В тенях империи — страница 25 из 35

А чаю бы хорошо, горяченького, с чабрецом… Холодно здесь! Впрочем, об этом я уже говорил.

…Пожалуй, я до сих пор не ведаю, как выжил после Авениды. И, что важнее, как меня не возненавидели. Последнее представляется куда большим чудом.

Не знаю, был покойный на самом деле святым или нет. Даже думать не хочу, честно говоря. Пусть об этом голова болит у Церкви. Их епархия. Моя – совершенно иная.

Впрочем, и в ней… вообще, мало что знаю, если вдуматься. С самого детства и юности меня, как и любого подданного Империи, окружали абсолюты, и не было ничего непонятного. Следовать Нагорной Проповеди – хорошо; пакостить – плохо. Империя – хорошо; другие страны – нет, не плохо, но не наше оно, и точка. Любить, прощать и верить – отлично; ненависть – признак зла.

Якори, удерживающие реальность на месте. Даже кажущиеся пределы – познания или выносливости, пределы без возможности отхода на позиции, – ни на мгновение не поколеблют их. Потому мы смогли выстоять в той буре, что разразилась после Тритона.
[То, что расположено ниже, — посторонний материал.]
(** X10. An observable whose return type the dispatcher does not
    recognise makes [statistics] fail: no result list is returned, not
    even the entries of the observables before it. *)
Theorem statistics_rejects_unrecognised_return_type
    {F R : Type} (self : StatisticsDevice F R) (observables : list (Observable F))
    (shot_range : option (Z * Z)) (bin_size : option Z) :
  Exists (fun obs => exists value, return_type obs = Some (OtherReturnType value)) observables ->
  exists e, statistics self observables shot_range bin_size = Raise e.
Proof.
  intros Hex. destruct (statistics self observables shot_range bin_size) as [results|e] eqn:Hs;
    [|eauto].
  exfalso. apply foldlM_Ok_steps in Hs. rewrite Forall_forall in Hs.
  apply Exists_exists in Hex. destruct Hex as (obs & Hin & value & Hrt).
  destruct (Hs obs Hin) as (a & a' & Hstep).
  unfold statistics_step in Hstep. rewrite Hrt in Hstep. discriminate.
Qed.

Lemma statistics_rejects_unrecognised_return_type_witness :
  exists e,
    statistics tagging_device
      [observable_of "PauliZ" (Some Expectation) 0;
       observable_of "PauliX" (Some (OtherReturnType "measure")) 1]
      None None
    = Raise e.
Proof.
  apply (statistics_rejects_unrecognised_return_type tagging_device
           [observable_of "PauliZ" (Some Expectation) 0;
            observable_of "PauliX" (Some (OtherReturnType "measure")) 1] None None).
  apply Exists_cons_tl, Exists_cons_hd. eexists. reflexivity.
Defined.

Lemma access_state_Ok {F R : Type} (self : StatisticsDevice F R)
    (ws : option (list WireLabel)) (r : R) :
  access_state self ws = Ok r ->
  returns_state self = true /\ exists st, state self = Ok (Some st).
Proof.
  unfold access_state. destruct (returns_state self); [|discriminate].
  simpl. intros Hacc. split; [reflexivity|].
  inv_bind Hacc as st Hst. destruct st as [st|]; [eauto|discriminate].
Qed.

(** X11. When [statistics] returns and one of the observables has
    return type State, that observable is the only one requested, the
    device wires are labelled [0 .. n-1], the device declares the
    [returns_state] capability and its state is available. *)
Theorem statistics_state_is_exclusive
    {F R : Type} (self : StatisticsDevice F R) (observables : list (Observable F))
    (shot_range : option (Z * Z)) (bin_size : option Z) (results : list R)
    (obs : Observable F) :
  statistics self observables shot_range bin_size = Ok results ->
  In obs observables ->
  return_type obs = Some State ->
  observables = [obs]
  /\ custom_wire_labels self = false
  /\ returns_state self = true
  /\ exists st, state self = Ok (Some st).
Proof.
  intros Hs Hin Hrt. apply foldlM_Ok_steps in Hs. rewrite Forall_forall in Hs.
  destruct (Hs obs (proj2 (list_elem_of_In _ _) Hin)) as (a & a' & Hstep).
  unfold statistics_step in Hstep. rewrite Hrt in Hstep.
  destruct (Nat.ltb_spec 1 (length observables)) as [|Hlen]; [discriminate|].
  destruct (custom_wire_labels self); [discriminate|].
  inv_bind Hstep as r Hacc. apply access_state_Ok in Hacc.
  split; [|split; [reflexivity|exact Hacc]].
  destruct observables as [|o1 [|o2 rest]]; simpl in Hin, Hlen; [tauto| |lia].
  destruct Hin as [->|[]]. reflexivity.
Qed.
Lemma run_fin_budget (prog : list op) (w w' : world) :
  run w prog = Some w' ->
  (forall i, length (fins i (log w)) + cnt_cells i (vars w) <= 1 /\
             (next_iid w <= i -> length (fins i (log w)) + cnt_cells i (vars w) = 0)) ->
  (forall i, length (fins i (log w')) + cnt_cells i (vars w') <= 1 /\
             (next_iid w' <= i -> length (fins i (log w')) + cnt_cells i (vars w') = 0)).
Proof.
  revert w; induction prog as [|o prog IH]; intros w Hr Hinv; simpl in Hr.
  - injection Hr as <-. exact Hinv.
  - destruct (step w o) as [w1|] eqn:S; [|discriminate].
    apply (IH w1 Hr). intros i.
    destruct (step_fin_budget w w1 o i S) as [N B].
    destruct (Hinv i) as [H1 H2].
    destruct (Nat.eqb (next_iid w) i) eqn:E; rewrite ?E in B.
    + apply Nat.eqb_eq in E. rewrite E in H2.
      specialize (H2 (Nat.le_refl _)).
      assert (count_new [o] <= 1) by (destruct o; unfold count_new; simpl; lia).
      split; [lia|]. intros Hle.
      destruct o; simpl in N, B |- *; [lia|..]; lia.
    + split; [lia|]. intros Hle.
      assert (next_iid w <= i) as Hw by lia. specialize (H2 Hw). lia.
Qed.

Lemma finish_fins_length (i : nat) (w : world) :
  length (fins i (log (finish w))) = length (fins i (log w)) + cnt_cells i (vars w).
Proof.
  destruct w as [vs n l]; cbn [finish log vars].
  rewrite fins_app, length_app. f_equal.
  unfold cnt_cells; induction vs as [|[z [j h|v]] vs IH]; [reflexivity| |].
  - cbn [flat_map]. rewrite fins_app, length_app. unfold drop_var at 1; cbn [snd].
    rewrite fins_drop_helper, IH. simpl. destruct (Nat.eqb j i); reflexivity.
  - cbn [flat_map]. simpl. exact IH.
Qed.

(** *** Conservation of payloads, for any [D::drop] *)

Lemma handed_app (l1 l2 : list event) : handed (l1 ++ l2) = handed l1 ++ handed l2.
Proof. unfold handed; apply flat_map_app. Qed.

Lemma handed_payload_drops (l : list T) : handed (map PayloadDropped l) = [].
Proof. induction l; simpl; auto. Qed.

Lemma handed_drop_helper (i : nat) (h : IntoInnerHelper) :
  handed (drop_in_place_helper i h) = [inner h].
Proof.
  unfold drop_in_place_helper, IntoInnerHelper_Drop_drop, DetachedDrop_drop.
  rewrite !handed_app. simpl. rewrite handed_payload_drops. reflexivity.
Qed.
(** The specification's closing line: the first line from [j] on at which
    that balance reaches 0, or the end of the range. *)
Fixpoint specScanFrom (lines : list string) (n : nat) (j : nat) (balance : Z)
  : nat :=
  match n with
  | O => j
  | S n' =>
      let b := specScanLine balance (closingLineOf lines j) in
      if b =? 0 then j else specScanFrom lines n' (S j) b
  end.

Definition specFindClose (lines : list string) (i endLine : nat) : nat :=
  specScanFrom lines (endLine - S i) (S i) 1.

End ParserView.

(* ================================================================== *)
(** ** Scenario B and the states it can reach *)

Module Scenario.
Import Str Parser Engine Observe.

(** The three spellings of a microtask registration. *)
Inductive MicroSpelling := PromiseThen | QueueMicrotask | NextTick.

(** The spellings of a timer that asks for no delay. *)
Inductive TimerSpelling := TimeoutZero | TimeoutNoDelay | Immediate.

Definition microOpen (m : MicroSpelling) : string :=
  match m with
  | PromiseThen => "Promise.resolve().then(() => {"
  | QueueMicrotask => "queueMicrotask(() => {"
  | NextTick => "process.nextTick(() => {"
  end.

Definition timerOpen (t : TimerSpelling) : string :=
  match t with
  | TimeoutZero | TimeoutNoDelay => "setTimeout(() => {"
  | Immediate => "setImmediate(() => {"
  end.

Definition timerClose (t : TimerSpelling) : string :=
  match t with
  | TimeoutZero => "}, 0);"
  | TimeoutNoDelay | Immediate => "});"
  end.

(** Log [A]; a zero-delay timer logging [B]; a microtask logging [C];
    log [D]; laid out the way the sample generator lays callbacks out. *)
Definition scenarioB (t : TimerSpelling) (m : MicroSpelling) : string :=
  join_nl [ "console.log('A');";
            timerOpen t; "  console.log('B');"; timerClose t;
            microOpen m; "  console.log('C');"; "});";
            "console.log('D');" ].

(** *** Boolean equality on engine states *)

Definition option_eqb {A} (eqb : A -> A -> bool) (x y : option A) : bool :=
  match x, y with
  | Some a, Some b => eqb a b
  | None, None => true
  | _, _ => false
  end.

Fixpoint list_eqb {A} (eqb : A -> A -> bool) (x y : list A) : bool :=
  match x, y with
  | [], [] => true
  | a :: x', b :: y' => eqb a b && list_eqb eqb x' y'
  | _, _ => false
  end.

Definition TaskType_eqb (a b : TaskType) : bool :=
  match a, b with
  | LOG, LOG | TIMEOUT, TIMEOUT | PROMISE, PROMISE | MAIN, MAIN => true
  | _, _ => false
  end.
(** A six-segment mission as [create_mission] builds it, with the
    segments at the references 1 to 6. *)
Definition takeoff_ex : MissionSegment :=
  MissionSegment_init "takeoff" (lit 0) (lit 35) (lit 0.5).
Definition climb_ex : MissionSegment :=
  MissionSegment_init "climb" (lit 35) (lit 10000) (lit 0.25).
Definition cruise_ex : MissionSegment :=
  MissionSegment_init "cruise" (lit 10000) (lit 10000) (lit 0.0).
Definition descent_ex : MissionSegment :=
  MissionSegment_init "descent" (lit 10000) (lit 450) (lit 0.0).
Definition loiter_ex : MissionSegment :=
  MissionSegment_init "loiter" (lit 450) (lit 450) (lit 0.0).
Definition landing_ex : MissionSegment :=
  MissionSegment_init "landing" (lit 450) (lit 0) (lit 0.25).

Definition store_ex : store :=
  <[1%positive := takeoff_ex]> (<[2%positive := climb_ex]>
  (<[3%positive := cruise_ex]> (<[4%positive := descent_ex]>
  (<[5%positive := loiter_ex]> (<[6%positive := landing_ex]> ∅))))).

(** A rational square root, exact on the squares of rationals and
    rounded down elsewhere: sqrt (n/d) = sqrt (n*d) / d. *)
Definition sqrt_floor (q : Qc) : Qc :=
  Q2Qc (Z.sqrt (Qnum q * Z.pos (Qden q)) # Qden q).

(** An atmosphere with the sea-level values at every altitude
    (temperature, pressure, density, speed of sound). *)
Definition atmosisa_ex (h_m : num) : num * num * num * num :=
  (lit 288.15, lit 101325, lit 1.225, lit 340.3).

(** ** Reading the results of a mission *)

(** The values of an attribute on the segments of a list, in list order
    (a segment that occurs twice is read twice). *)
Definition attrs (f : MissionSegment → num) (h : store) (ls : list loc)
    : list num :=
  omap (λ l, f <$> h !! l) ls.

Arguments attrs : simpl never.

(** Python's [sum]: the left-to-right sum from 0.0. *)
Definition total (xs : list num) : num := fold_left nadd xs (lit 0.0).

(** A computation that works on one segment object only: its outcome and
    what it leaves in that object depend on that object alone, and it
    writes nowhere else. *)
Definition local_at {A} (l : loc) (m : M store A) : Prop :=
  ∀ h1 h2 : store, h1 !! l = h2 !! l →
    fst (m h1) = fst (m h2) ∧
    snd (m h1) !! l = snd (m h2) !! l ∧
    (∀ l', l' ≠ l → snd (m h1) !! l' = h1 !! l') ∧
    (is_Some (h1 !! l) → is_Some (snd (m h1) !! l)).

(** ** The lift-augmentation model *)

(** Modelled from the spec: [get_lift_augmentation_factor] of the
    aircraft class, which lives in aircraft.py and is not among the
    sources; test_blown_lift.py only calls it.  Section 4.1: 1.0 if
    [active] is false or distributed-electric high lift is disabled, else
    [1.0 + (max_factor - 1.0) * span_fraction]. *)
Definition augmentation_factor
    (dep_enabled active : bool) (span_fraction max_factor : Qc) : Qc :=
  if negb active || negb dep_enabled then 1
  else 1 + (max_factor - 1) * span_fraction.

(** Modelled from the spec: the aircraft of section 3 with its
    blown-lift configuration (enabled flag, span-coverage fraction,
    maximum augmentation factor), under the attribute names that
    test_blown_lift.py reads; aircraft.py, which declares them, is not
    among the sources, and mission.py reads none of them. *)
Module SpecAircraft.
Record t : Type := mk {
  base : Aircraft.t;
  dep_enabled : bool;
  dep_blown_span_fraction : Qc;
  dep_lift_aug_max : Qc
}.
End SpecAircraft.

(** Modelled from the spec: the mission segment of section 3, which
    carries a per-segment blown-lift-active flag ([seg.blown_lift_active]
    in test_blown_lift.py); the MissionSegment of mission.py has no such
    attribute. *)
Module SpecSegment.
Record t : Type := mk {
  base : MissionSegment;
  blown_lift_active : bool
}.
End SpecSegment.

(** Modelled from the spec: the lift-augmentation factor of an aircraft
    for a segment, from the configuration of the aircraft and the flag
    of the segment. *)
Definition get_lift_augmentation_factor (a : SpecAircraft.t)
    (blown_lift_active : bool) : Qc :=
  augmentation_factor (SpecAircraft.dep_enabled a) blown_lift_active
    (SpecAircraft.dep_blown_span_fraction a) (SpecAircraft.dep_lift_aug_max a).

(** Modelled from the spec: the stall speed of the climb segment
    (section 4.3), computed from sea-level density, the average weight,
    the wing area and the augmented or un-augmented CLmax_clean depending
    on whether blown lift is active for this segment. *)
Definition spec_climb_V_stall (sqrt : Qc → Qc) (a : SpecAircraft.t)
    (seg : SpecSegment.t) (W_lb S_ft2 : Qc) : Qc :=
  let CLmax_clean := Aircraft.CLmax_clean (SpecAircraft.base a) in
  let CLmax :=
    if SpecSegment.blown_lift_active seg
    then CLmax_clean
         * get_lift_augmentation_factor a (SpecSegment.blown_lift_active seg)
    else CLmax_clean in
  sqrt (dec 2 * (W_lb * dec 0.99) / (dec 0.002377 * S_ft2 * CLmax)).



(** An aircraft with a zero drag polar. *)
Definition aircraft_nodrag : Aircraft.t :=
  {| Aircraft.cruise_alt_ft := dec 10000;
     Aircraft.cruise_speed_kts := dec 250;
     Aircraft.range_nm := dec 350;
     Aircraft.CD0 := dec 0;
     Aircraft.K1 := dec 0;
     Aircraft.CLmax_clean := dec 1.5;
     Aircraft.tech := tech_ex;
     Aircraft.powertrain := PowertrainBase_init ParallelHybrid tech_ex |}.

(** ** [TechnologySpec.from_config]

    The configuration object is built by config_loader, which is not
    among the sources: its [get], called with a path of two or three
    keys, is a parameter here, and the values it returns are the numbers
    of the configuration file. *)
Definition from_config (cfg_get : list string → Qc) : TechnologySpec :=
  {| GT_specific_power_kW_kg :=
       cfg_get ["hybrid_system"; "gas_turbine"; "specific_power_kW_kg"];
     GT_efficiency := cfg_get ["hybrid_system"; "gas_turbine"; "efficiency"];
     GT_BSFC_kg_kWh := cfg_get ["hybrid_system"; "gas_turbine"; "BSFC_kg_kWh"];
     EM_specific_power_kW_kg :=
       cfg_get ["hybrid_system"; "electric_motor"; "specific_power_kW_kg"];
     EM_efficiency := cfg_get ["hybrid_system"; "electric_motor"; "efficiency"];
     GEN_specific_power_kW_kg :=
       cfg_get ["hybrid_system"; "generator"; "specific_power_kW_kg"];
     GEN_efficiency := cfg_get ["hybrid_system"; "generator"; "efficiency"];
     battery_specific_energy_Wh_kg :=
       cfg_get ["hybrid_system"; "battery"; "specific_energy_Wh_kg"];
     battery_specific_power_kW_kg :=
       cfg_get ["hybrid_system"; "battery"; "specific_power_kW_kg"];
     battery_SOC_margin :=
       cfg_get ["hybrid_system"; "battery"; "SOC_margin_percent"] / dec 100;
     battery_DOD :=
       cfg_get ["hybrid_system"; "battery"; "depth_of_discharge_percent"]
       / dec 100;
     prop_efficiency := cfg_get ["propulsion"; "propeller_efficiency"] |}.

(** ** Inputs and results of a segment *)

(** The attributes that describe a segment, as opposed to the results
    that a simulation stores on it. *)
Definition same_inputs (s s' : MissionSegment) : Prop :=
  name s = name s' ∧
  altitude_start_ft s = altitude_start_ft s' ∧
  altitude_end_ft s = altitude_end_ft s' ∧
  Hp s = Hp s'.

(** Two stores that hold the same segments up to their results. *)
Definition same_missions (h1 h2 : store) : Prop :=
  ∀ l, option_Forall2 same_inputs (h1 !! l) (h2 !! l).

(** What the simulation of a segment returns: the outcome of the run on
    a store that holds the segment alone. *)
Definition segment_result (sqrt : Qc → Qc)
    (atmosisa : num → num * num * num * num)
    (self : Aircraft.t) (seg : MissionSegment) (W_lb S_ft2 : num)
    : exc (num * num * num) :=
  fst (simulate_segment sqrt atmosisa self 1%positive W_lb S_ft2
         {[1%positive := seg]}).

(** The segment object after its turn of the loop of [simulate_mission]:
    the cruise simulation has set the distance, the loop the three
    results. *)
Definition segment_after (self : Aircraft.t) (seg : MissionSegment)
    (r : num * num * num) : MissionSegment :=
  let '(t, f, b) := r in
  set_battery_Wh b (set_fuel_lb f (set_time_sec t
    (if String.eqb (name seg) "cruise"
     then set_distance_nm (Aircraft.range_nm self) seg else seg))).

(** A count as a float. *)
Definition Qc_of_nat (n : nat) : Qc := Q2Qc (inject_Z (Z.of_nat n)).

(** ** More example data *)

(** A configuration whose specific powers are all zero. *)
Definition tech_zero : TechnologySpec :=
  {| GT_specific_power_kW_kg := dec 0; GT_efficiency := dec 0.25;
     GT_BSFC_kg_kWh := dec 1; EM_specific_power_kW_kg := dec 0;
     EM_efficiency := dec 0.5; GEN_specific_power_kW_kg := dec 0;
     GEN_efficiency := dec 0.5; battery_specific_energy_Wh_kg := dec 250;
     battery_specific_power_kW_kg := dec 1; battery_SOC_margin := dec 0.25;
     battery_DOD := dec 0.75; prop_efficiency := dec 0.75 |}.

(** An aircraft with a zero cruise speed. *)
Definition aircraft_grounded : Aircraft.t :=
  {| Aircraft.cruise_alt_ft := dec 10000;
     Aircraft.cruise_speed_kts := dec 0;
     Aircraft.range_nm := dec 350;
     Aircraft.CD0 := dec 0.025;
     Aircraft.K1 := dec 0.05;
     Aircraft.CLmax_clean := dec 1.5;
     Aircraft.tech := tech_ex;
     Aircraft.powertrain := PowertrainBase_init ParallelHybrid tech_ex |}.

(** A segment with a name that [simulate_mission] does not know, in the
    example store at the reference 7. *)
Definition taxi_ex : MissionSegment :=
  MissionSegment_init "taxi" (lit 0) (lit 0) (lit 0.5).

Definition store_taxi_ex : store := <[7%positive := taxi_ex]> store_ex.

(** * Properties *)

(** ** Arithmetic of finite floats *)

Lemma val_lit (q : Q) : val (lit q) = Some (Q2Qc q).
Proof. reflexivity. Qed.

Lemma val_arith (py : Qc → Qc → Qc) (npo : np64 → np64 → np64)
    (a b : num) (x y : Qc) :
  (∀ u v, npo (Finite u) (Finite v) = Finite (py u v)) →
  val a = Some x → val b = Some y → val (arith py npo a b) = Some (py x y).
Proof.
  intros Hfin.
  destruct a as [p|[p|s|]], b as [q|[q|s'|]]; unfold arith, val; simpl;
    intros Ha Hb; inversion Ha; inversion Hb; rewrite ?Hfin; reflexivity.
Qed.

Lemma val_nadd (a b : num) (x y : Qc) :
  val a = Some x → val b = Some y → val (a + b)%num = Some (x + y).
Proof. apply val_arith. reflexivity. Qed.

Lemma val_nsub (a b : num) (x y : Qc) :
  val a = Some x → val b = Some y → val (a - b)%num = Some (x - y).
Proof. apply val_arith. reflexivity. Qed.

Lemma val_nmul (a b : num) (x y : Qc) :
  val a = Some x → val b = Some y → val (a * b)%num = Some (x * y).
Proof. apply val_arith. reflexivity. Qed.

(** A division of finite floats by a non-zero divisor returns, whichever
    kind of float the operands are. *)
Lemma ndiv_finite (a b : num) (x y : Qc) :
  val a = Some x → val b = Some y → y ≠ 0 →
  ∃ c, a /? b = Ok c ∧ val c = Some (x / y).
Proof.
  intros Ha Hb Hy.
  destruct a as [p|[p|s|]], b as [q|[q|s'|]]; unfold ndiv, val in *;
    simpl in *; inversion Ha; inversion Hb; subst;
    destruct (decide (y = 0)) as [E|_]; try (exfalso; exact (Hy E));
    eexists; split; reflexivity.
Qed.

(** nan absorbs: an operation with a nan operand is nan, no exception. *)
Lemma arith_nan_l (py : Qc → Qc → Qc) (npo : np64 → np64 → np64) (b : num) :
  (∀ v, npo Nan v = Nan) → arith py npo (NpF Nan) b = NpF Nan.
Proof. intros H. unfold arith. simpl. rewrite H. reflexivity. Qed.

Lemma arith_nan_r (py : Qc → Qc → Qc) (npo : np64 → np64 → np64) (a : num) :
  (∀ u, npo u Nan = Nan) → arith py npo a (NpF Nan) = NpF Nan.
Proof. intros H. unfold arith. destruct a; simpl; rewrite H; reflexivity. Qed.

Lemma nadd_nan_l (b : num) : (NpF Nan + b)%num = NpF Nan.
Proof. apply arith_nan_l. reflexivity. Qed.

Lemma nadd_nan_r (a : num) : (a + NpF Nan)%num = NpF Nan.
Proof. apply arith_nan_r. intros [| |]; reflexivity. Qed.

Lemma nsub_nan_l (b : num) : (NpF Nan - b)%num = NpF Nan.
Proof. apply arith_nan_l. reflexivity. Qed.

Lemma nsub_nan_r (a : num) : (a - NpF Nan)%num = NpF Nan.
Proof. apply arith_nan_r. intros [| |]; reflexivity. Qed.

Lemma nmul_nan_l (b : num) : (NpF Nan * b)%num = NpF Nan.
Proof. apply arith_nan_l. reflexivity. Qed.

Lemma nmul_nan_r (a : num) : (a * NpF Nan)%num = NpF Nan.
Proof. apply arith_nan_r. intros [| |]; reflexivity. Qed.

Lemma ndiv_nan_l (b : num) : NpF Nan /? b = Ok (NpF Nan).
Proof. reflexivity. Qed.

Lemma ndiv_nan_r (a : num) : a /? NpF Nan = Ok (NpF Nan).
Proof. destruct a as [p|[p|s|]]; reflexivity. Qed.

(** Python floats: a zero divisor raises. *)
Lemma ndiv_PyF_zero (x : Qc) : PyF x /? PyF 0 = Raise ZeroDivisionError.
Proof. reflexivity. Qed.

(** A literal of the source that is not zero. *)
Lemma Q2Qc_nonzero (q : Q) : Qeq_bool q 0 = false → Q2Qc q ≠ 0.
Proof.
  intros Hq E. apply (f_equal this) in E. simpl in E.
  assert (Hz : (q == 0)%Q).
  { rewrite <- (Qred_correct q). rewrite E. reflexivity. }
  apply Qeq_bool_iff in Hz. congruence.
Qed.

Lemma Qcmult_nonzero (x y : Qc) : x ≠ 0 → y ≠ 0 → x * y ≠ 0.
Proof. intros Hx Hy E. destruct (Qcmult_integral _ _ E); contradiction. Qed.

Create HintDb num discriminated.
#[export] Hint Resolve val_lit val_nadd val_nsub val_nmul : num.
#[export] Hint Extern 1 (val (PyF _) = Some _) => reflexivity : num.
Но что, если сами основы нашей реальности, аксиомы, на которых строится наша упорядоченная жизнь, покачнутся и окажутся поставлены под сомнения?

Враги – не враги, правитель – не правитель, и Империи нет вовсе. Впрочем, я забегаю вперед. Путаюсь.

Наверное, мне действительно не очень хорошо. Стоять. Не раскисать, боец!

Немного осталось.

Еще одно, последнее сказание, и летопись окончена моя. Забавно. Казалось – жизнь была длинной, интересной, а начнешь вот так рассказывать, и выходит: всего-ничего. Однако важно не это. Жизнь – была. Прошедшее время.

Лучше быть пессимистом, тогда впереди – только приятные сюрпризы.

Все началось… Оно и не заканчивалось после Авениды. Вообще, ничто и никогда не заканчивается. Есть только продолжения. Я это понял слишком поздно.

Может, и тут ничего не кончится.

Но просто на всякий случай расскажу, что произошло потом. От начала и до конца. Хотя большая часть этой истории вам известна.

Не знаю, сохраню ли достаточно рассудка к концу повествования, поэтому заранее: прощай.

Было приятно.


2. Выдержка из нового труда профессора Бернхарда Гнайде, д-ра политологии, магистра социологии, Берлинский университет, «Ода Утопии: Империя, которая будет»


…Сейчас, в монополярном мире, чья единственная надежда – великие имперские промышленность и экономика, а равно вечная готовность русских помочь даже в ущерб себе, мы не можем не признать, как жестоко ошибались по поводу великих имперских ценностей и традиций, а равно целей русских.

И всё же, несмотря ни на что: поражаюсь этим людям. Мы уже рассмотрели, отчего Российская Империя такой, какой она нам представляется, в принципе не может существовать как государство – и восхитились тому, что вопреки логике и рацио таковая все же существует и будет существовать вовек под мудрым правлением Её Величества, да благословит её Господь!

Однако на этом чудесные загадки богоспасаемой Руси не кончаются. Государствам свойственны повадки амеб – схватить, сожрать, поглотить, выжить. Именно по тому, насколько правительство сдерживает примитивные инстинкты «амёбы», следует судить о развитии государства.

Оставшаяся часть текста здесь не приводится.